## INSTRUCTIONS FOR THE TASK
Beneath this instruction is a block of data; output from it exactly the lines that run from the one containing "state ([main_loop_refines]); placements, page" through the one containing "any canvas call.", inclusive.

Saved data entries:
= = = = = = =
(* ===== verification/Prelude.v ===== *)
(** * GOTag: a verification development of the instrument-tag printer

    The repository (palmerc/GOTag) is a Python program that reads an
    instrument inventory (a [;]-separated CSV file) and prints one
    identification tag per instrument whose [PRINT] column is [TRUE],
    nine tags (3 x 3 frames of 69 mm x 98 mm) per A4 page, through the
    reportlab library.  It has two near-identical entry points:
    - [src/main.py]: hard-coded paths ([./violin_inventory.csv],
      [tuto1.pdf]) and a hard-coded return address [return_address];
    - [src/make_tags.py]: the same pipeline with [argparse] flags for the
      address file, the inventory and the output, and an [address] helper
      that reads the address file.

    ** How the parts interact

    The data flows one way: inventory file -> [instruments_from_csv] (a
    list of [Instrument], each wrapping a [csv.DictReader] row) -> the
    loop of [main] (skip the rows whose [PRINT] is not [TRUE], place the
    others on the grid, break pages) -> calls on a reportlab [Canvas]
    ([Frame(...).addFromList], [showPage], [save]).  Each tag holds two
    paragraphs: the return address and [text_from_instrument] of the
    record, both passed through [replace_new_lines].  A run is modelled as
    the sequence of its effects (file opens and canvas calls, the events of
    [Effects]) together with its outcome (a value, or the Python exception
    that aborted it): the monad [WM] of this file.

    ** Files

    - [Prelude] (this file): Python values [pyval] (a [str] or [None]) and
      exceptions [exc]; [res] for fallible code and the trace-and-error
      monad [WM] (bind [wbind], notation [x <- m ;; k] in [gotag_scope])
      with its laws; Python's [%] and [math.floor(a / b)] on naturals
      ([py_mod], [py_floor_div], raising [ZeroDivisionError]); the hint and
      rewrite database [gotag], the tactics [wsimp] and [decide_by_eval];
      generic lemmas on division and on filling a map ([insert_all]).
    - [PyStr]: [str.replace] ([py_replace], by fuel), f-string formatting
      ([py_format]), [len] ([py_len]), [==] with a literal ([py_eq_str]);
      text-mode files: line ends translated ([universal_newlines]) and
      iteration by lines ([text_lines]).
    - [PyCsv]: the C reader of Python's [csv] module (CPython 3.12
      [Modules/_csv.c]): the [dialect] with the program's [gotag_dialect]
      ([delimiter=';'], the double quote as [quotechar]), the parser state
      machine [parse_process_char] over [parser_state], the field-size
      limit of [parse_add_char], and [Reader_iternext] as [reader_rows];
      [csv_read] is the interface [CsvReader] implemented by
      [python_csv_reader].  A quoting writer ([write_rows]) and a plain
      splitter ([plain_rows]) are the reference definitions of its
      theorems.
    - [Effects]: the events of a trace ([OpenFile], [NewCanvas], [SetFont],
      [AddFrame], [ShowPage], [SavePdf]); the file system ([gmap] from path
      to contents) and [open_read], which reads in text mode; reportlab's [Frame], [Paragraph],
      [ParagraphStyle], [mm] and [A4].
    - [Instrument]: the class [Instrument] ([src/main.py] 16-36) over a row
      [dict_row]; each accessor is [getitem], raising [KeyError].
    - [CsvLoad]: [instruments_from_csv] (39-45) and [csv.DictReader]'s
      handling of rows ([dict_of_row], [dict_rows], [dict_reader]), on the
      rows of the tokeniser [CsvReader] of [PyCsv].
    - [TagText]: [text_from_instrument] and its f-string [tag_template]
      (48-65), [replace_new_lines] (68-69), the styles (72-84),
      and [return_address] (10-13).
    - [Layout]: the interface [TagScript] of the five helpers the loop
      calls ([print_please], [text_from_instrument], [replace_new_lines],
      the two styles), with [main_py_script] for [src/main.py]; the loop of
      [main] (99-120) as the section [Loop]:
      [page_break] (102-108), [place_tag] (110-120), [loop_body],
      [main_loop]; its state [loop_state] ([tag_index], [page]) and the
      constants [main_config] (90-95).  The section [Spec] is the abstract
      specification: slot [k] on page [k / (rows*cols)], row
      [(k mod (rows*cols)) / cols], column [(k mod (rows*cols)) mod cols],
      with the trace [spec_trace].  The page lifecycle is the step relation
      [loop_step] with [reachable] states and the invariant
      [lifecycle_inv].
    - [Geometry]: frames as rectangles in exact rationals; grid cells on
      the page and pairwise disjoint.
    - [MakeTags]: the module [make_tags], [src/make_tags.py] on its own:
      its copies of the helpers (13-86), [address] (36-38), the
      [TagScript] [make_tags_script], the [args] of [parse_args()] and
      [main] (89-133), which runs the loop of [Layout] with that script
      and a file read as the address.
    - [Main]: [main_py.main] ([src/main.py] 87-122), reportlab's page
      stream ([page_stream], [canvas_call], [document]) and the theorems
      on runs of both entry points.

    ** What the theorems show (claims C1-C33)

    - Layout (C1-C6): the loop refines the specification from its initial
      state ([main_loop_refines]); placements, page breaks and the final
      page counter follow the closed form; non-printable records consume
      no slot; every reachable state satisfies the page-lifecycle
      invariant (rule induction on [loop_step]); every drawn frame is a
      cell of the grid, even in runs that raise.
    - Geometry (C7-C8): with [main]'s constants every frame lies on A4 and
      two tags of one page never overlap.
    - Entry points (C9-C15): [main] end to end refines the specification;
      the written PDF has [(n - 1) / 9 + 1] pages (one blank page for no
      record), nine tags on each page but the last; [make_tags] reads the
      address file once per tag, and a missing address file is noticed
      only when a tag is drawn; a failing record aborts the run with the
      first error and nothing is saved; a missing inventory aborts before
      any canvas call.
    - Tag text (C16-C19): the exact text with the [N/A] fallback and
      [None] printed as [None]; [TypeError] on a missing serial number; the
      newline translation equals a per-character map and leaves no
      newline, and is undone by the reverse replace on text without [<].
    - Loader (C20-C22): [row[key]] on short and full rows; a short row
      without [PRINT] is skipped silently; one [Instrument] per non-blank
      row, in order.
    - csv reader (C23-C25): a file written with every field quoted reads
      back as the table written, through text mode, when no field holds a
      carriage return (round trip; fields may hold the delimiter, quotes
      and newlines); on text without quote characters the reader is the
      plain splitter (equivalence); the field-size limit is exact
      (bounds).
    - Loader with the reader (C26-C27): a written inventory loads as the
      dicts of its rows; when the header names the six columns once, no
      accessor of a loaded instrument raises [KeyError] (type).
    - C28: [make_tags.main], run with its own helpers, performs the run of
      [main_py.main] (every event and the outcome, errors included) with
      its own paths and one read of the address file before each tag, when
      the address file reads as [return_address]: the two entry points
      differ only there.
    - C29: a blank first line of the inventory becomes [DictReader]'s
      (empty) header; [main] then raises [KeyError('PRINT')] at the first
      record and saves nothing.
    - C30: a header naming a column twice: [row[key]] is the field of the
      last such column.
    - C31: a field opening a quote that is never closed swallows every
      later line of the file into one field of one last row, silently
      (the reader is not strict).  C32: through [instruments_from_csv],
      that row becomes one last record whose [PRINT] is [None]: every
      record from the stray quote on is left without a tag, silently.
    - C33: the pipeline end to end, from the bytes of the inventory to
      the pages of the PDF: on a file written with every field quoted
      under the six-column header, [main] draws exactly the rows whose
      [PRINT] is [TRUE], in file order, at the specified slots, saves, and
      the PDF has [(n - 1) / 9 + 1] pages for [n] such rows (the reader,
      [DictReader], the accessors, the loop and the page stream composed).

    ** Bounds and fuel

    Python integers are unbounded: the counters are [nat].  Python's
    [tag_index / cols] is a float division; for the values reached here
    (below 2^53) [math.floor] of it is the integer quotient, which
    [py_floor_div] computes.  Coordinates are products of an integer and a
    length in points, kept exact in [Q]; floating-point rounding is not
    modelled (the margins are 3 mm on each axis, far above rounding).
    [py_replace] recurses on fuel, one unit per character plus one; the
    lemma [PyStr.replace_fuel_enough] shows that more fuel changes
    nothing.  The loops over records are structural on the list, as is
    the csv reader (on the characters of a line and on the lines).  The
    field-size limit is a parameter of the reader, [128 * 1024] in
    [python_csv_reader] as in CPython; the examples use small limits.

    ** Not modelled

    How reportlab draws a frame and flows paragraphs into it (fonts, text
    that does not fit, markup parsing), and failures when writing the PDF.
    [argparse] is not modelled: [parse_args()] is library code with
    version-specific corner cases (abbreviated long options, clustered
    short options, [--] removed from option values), and the program only
    reads three string attributes of its result, which is the record
    [make_tags.args] (defaults [make_tags.default_args]).  The csv
    reader leaves out the quoting modes the program does not use
    ([QUOTE_NONE], [QUOTE_NONNUMERIC]); files are byte strings, so
    decoding errors are not modelled.  The guard
    [if __name__ == '__main__': main()] of both scripts only calls [main],
    which is the entry point the theorems are about.  A missing file is
    the only failure of [open] modelled ([FileNotFoundError]).
*)

From stdpp Require Import base strings gmap list.
From Stdlib Require Import String Ascii Lia.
= = = = = = =
## ANSWER FOR THE TASK
      state ([main_loop_refines]); placements, page breaks and the final
      page counter follow the closed form; non-printable records consume
      no slot; every reachable state satisfies the page-lifecycle
      invariant (rule induction on [loop_step]); every drawn frame is a
      cell of the grid, even in runs that raise.
    - Geometry (C7-C8): with [main]'s constants every frame lies on A4 and
      two tags of one page never overlap.
    - Entry points (C9-C15): [main] end to end refines the specification;
      the written PDF has [(n - 1) / 9 + 1] pages (one blank page for no
      record), nine tags on each page but the last; [make_tags] reads the
      address file once per tag, and a missing address file is noticed
      only when a tag is drawn; a failing record aborts the run with the
      first error and nothing is saved; a missing inventory aborts before
      any canvas call.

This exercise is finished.